Salah satu faktor yang mempengaruhi perkembangan nyamuk dan penyakit DBD, lanjut Widyastuti adalah kondisi iklim. Iklim berperan dalam memberikan lingkungan yang kondusif untuk nyamuk berkembang, sehingga iklim menjadi faktor sangat penting terutama diawal perkembangan nyamuk.
"Kami mengimbau kepada warga untuk rutin melakukan gerakan pemberantasan sarang nyamuk (PSN) dan gerakan satu rumah satu juru pemantau jentik (jumantik)," ungkapnya.
Saat ini, kata Widyastuti, pihaknya sudah memetakan kawasan yang paling terdampak wabah DBD di Jakarta. Hasilnya, terdapat lima kecamatan yang tersebar di Jakarta Barat, Timur, dan Selatan sebagai kawasan terbanyak kasus DBD.
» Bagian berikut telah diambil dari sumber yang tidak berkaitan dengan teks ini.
Definition check_ti (ts : datetime) (rows : list SlaMiss) (ti : TaskInstance) : result (list SlaMiss) :=
  _ ← get_task dag (TI.task_id ti);
  match sla (TI.task_id ti) with
  | NoSla => Ok rows
  | SlaOther => Err TypeError
  | SlaDelta delta =>
      if delta =? 0 then Ok rows
      else
        following ← Timetable.following_schedule cron_schedule dag ts (TI.execution_date ti);
        match following with
        | None => Err TypeError
        | Some dttm => miss_loop (Z.to_nat (ts - dttm)) delta (TI.task_id ti) ts dttm rows
        end
  end.

(** What [manage_slas] leaves: the misses, the task instances, and the misses and
    blocking task instances of the notification. *)
Record SlaResult := {
  sla_rows : list SlaMiss;
  sla_tis : list TaskInstance;
  reported : list SlaMiss;
  blocking : list TaskInstance;
  notified : bool;
}.

(** The rows with [TI.state != SUCCESS]: NULL is not unequal. *)
Definition blocking_candidates (slas : list SlaMiss) (s : Session) : list TaskInstance :=
  List.filter (λ t, match TI.state t with Some st => negb (st ≟ SUCCESS) | None => false end &&
                    (TI.execution_date t ∈? (sm_execution_date <$> slas)) && (TI.dag_id t ≟ dag_id dag)) (task_instance s).

(** [callback]: whether there is one, and whether it returns; [email]: the
    addresses of a task; [mailed]: whether the mail is sent. *)
Definition manage_slas (callback : option bool) (email : string → list string) (mailed : bool) (rows : list SlaMiss) (s : Session)
    : result SlaResult :=
  if negb (existsb (λ t, is_timedelta (sla (task_id t))) (task_dict dag)) then
    Ok {| sla_rows := rows; sla_tis := task_instance s; reported := []; blocking := []; notified := false |}
  else
    rows ← foldM (check_ti (utcnow s)) (max_tis s) rows;
    let slas := List.filter (λ r, negb (notification_sent r) && (sm_dag_id r ≟ dag_id dag)) rows in
    match slas with
    | [] => Ok {| sla_rows := rows; sla_tis := task_instance s; reported := []; blocking := []; notified := false |}
    | _ =>
        let fetched := blocking_candidates slas s in
        let blocking := List.filter (λ t, TI.task_id t ∈? task_ids dag) fetched in
        let deleted := TI.primary <$> List.filter (λ t, negb (TI.task_id t ∈? task_ids dag)) fetched in
        let tis := List.filter (λ t, negb (TI.primary t ∈? deleted)) (task_instance s) in
        let emails := flat_map (λ r, if has_task dag (sm_task_id r) then email (sm_task_id r) else []) slas in
        let email_ok := negb (bool_decide (emails = [])) && mailed in
        let notification := match callback with Some true => true | _ => false end || email_ok in
        let rows := if notification then
                      (λ r, if negb (notification_sent r) && (sm_dag_id r ≟ dag_id dag)
                            then {| sm_task_id := sm_task_id r; sm_dag_id := sm_dag_id r; sm_execution_date := sm_execution_date r;
                                    email_sent := email_ok; notification_sent := true; timestamp := timestamp r |}
                            else r) <$> rows
                    else rows in
        Ok {| sla_rows := rows; sla_tis := tis; reported := slas; blocking := blocking; notified := notification |}
    end.
End Manage.

(** ** Import errors *)

Record ImportError := { ie_filename : string; ie_timestamp : datetime; stacktrace : string }.

(** [update_import_errors], with the files and the errors of the DAG bag. *)
Definition update_import_errors (file_last_changed : list string) (import_errors : list (string * string)) (now : datetime)
    (rows : list ImportError) : list ImportError :=
  List.filter (λ r, negb (ie_filename r ∈? file_last_changed)) rows ++
  ((λ e, {| ie_filename := e.1; ie_timestamp := now; stacktrace := e.2 |}) <$> import_errors).
End Sla.
Import Timetable Sla.
Local Open Scope Z_scope.

(** ** The misses of one task *)

Definition keys (rows : list SlaMiss) : list (string * string * datetime) := sm_key <$> rows.

(** The rows whose notification was sent. *)
Definition sent_keys (rows : list SlaMiss) : list (string * string * datetime) := sm_key <$> List.filter notification_sent rows.

Lemma merge_miss_keys tid did d ts rows k :
  k ∈ keys (merge_miss tid did d ts rows) ↔ k ∈ keys rows ∨ k = (tid, did, d).
Proof.
  unfold merge_miss, keys. destruct (existsb _ rows) eqn:E.
  - assert ((sm_key <$> ((λ r, if sm_key r ≟ (tid, did, d)
        then {| sm_task_id := tid; sm_dag_id := did; sm_execution_date := d; email_sent := email_sent r;
                notification_sent := notification_sent r; timestamp := ts |} else r) <$> rows)) = (sm_key <$> rows)) as ->.
    { rewrite <-list_fmap_compose. apply list_fmap_ext. intros i r _. cbn. by case_bool_decide. }
    apply existsb_elem in E as (r & Hr & Hk%bool_decide_eq_true). split; [by left|]. intros [?| ->]; [done|].
    apply list_elem_of_fmap. by exists r.
  - rewrite fmap_app, elem_of_app. cbn. by rewrite list_elem_of_singleton.
Qed.

Lemma merge_miss_NoDup tid did d ts rows : NoDup (keys rows) → NoDup (keys (merge_miss tid did d ts rows)).
Proof.
  intros Hd. unfold merge_miss, keys in *. destruct (existsb _ rows) eqn:E.
  - rewrite <-list_fmap_compose. erewrite list_fmap_ext; [exact Hd|]. intros i r _. cbn. by case_bool_decide.
  - rewrite fmap_app. apply NoDup_app. split_and!; [done| |apply NoDup_singleton].
    intros k (r & -> & Hr)%list_elem_of_fmap Hk%list_elem_of_singleton. rewrite existsb_false_elem in E.
    specialize (E r Hr). cbn in *. rewrite Hk, bool_decide_eq_true_2 in E; done.
Qed.

Lemma merge_miss_sent tid did d ts rows : sent_keys (merge_miss tid did d ts rows) = sent_keys rows.
Proof.
  unfold sent_keys, merge_miss. destruct (existsb _ rows).
  - induction rows as [|r rows IH]; [done|]. cbn [fmap list_fmap List.filter]. destruct (sm_key r ≟ (tid, did, d)) eqn:E; cbn [notification_sent].
    + apply bool_decide_eq_true in E. destruct (notification_sent r); cbn [fmap list_fmap]; [|done]. by rewrite IH, E.
    + destruct (notification_sent r); cbn [fmap list_fmap]; [|done]. by rewrite IH.
  - rewrite List.filter_app. cbn. by rewrite app_nil_r.
Qed.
Kecamatan paling tinggi di Jakarta per 3 Maret 2019 ada di Kalideres, Pasar Rebo, Cipayung, Matraman, dan Jagakarsa. Pengukuran tingkat penderita DBD di lima kecamatan itu melalui tingkat kejadian (incidence rate/IR), yakni dengan menghitung kejadian per 100 ribu penduduk. Di Kalideres jumlah IR adalah 58,21 dari seribu penduduk, Pasar Rebo 50,5; Cipayung 50,41; Matraman 44,15; dan Jagakarsa 41,67.
Selain kecamatan, Widyastuti mengatakan pihaknya memetakan sebanyak 84 RW di Jakarta sebagai wilayah paling rawan DBD. Puluhan RW antara lain, 3 RW di Jakarta pusat, 7 RW di Jakarta Utara, 38 RW di Jakarta Barat, 11 RW di Jakarta Selatan, dan 25 RW di Jakarta Timur. Di wilayah itu, kasus DBD terjadi hingga tiga kali dalam sepekan.
"Sampai akhir Februari 2019, total penderita DBD mencapai 1.354 jiwa atau telah meningkat dibandingkan Januari 2019 yang hanya 989 jiwa. Ini harus diwaspadai," tegasnya.( Baca: Ribuan Orang Masuk Rumah Sakit, Puluhan RW di Jakarta Rawan DBD )
Sementara itu, Anggota Komisi E DPRD DKI Jakarta, Meity Magdalena meminta Pemprov DKI Jakarta melalui kader jumantik di kelurahan menjemput bola menyosialisasikan bagaiaman cara mewaspadai DBD. Menurutnya, meskipun iklim lembab, apabila ada pencegahan Dan penanggulangan secara rutin di wilayah yang rawan khususnya, penyakit DBD bisa ditekan.
"Ini semacam ada info yang menakutkan. Hampir setiap bulan diinfokan bahaya, tapi kok terus bertambah korbanya. Bagaimana penangananya," tegas politisi PDI Perjuangan itu.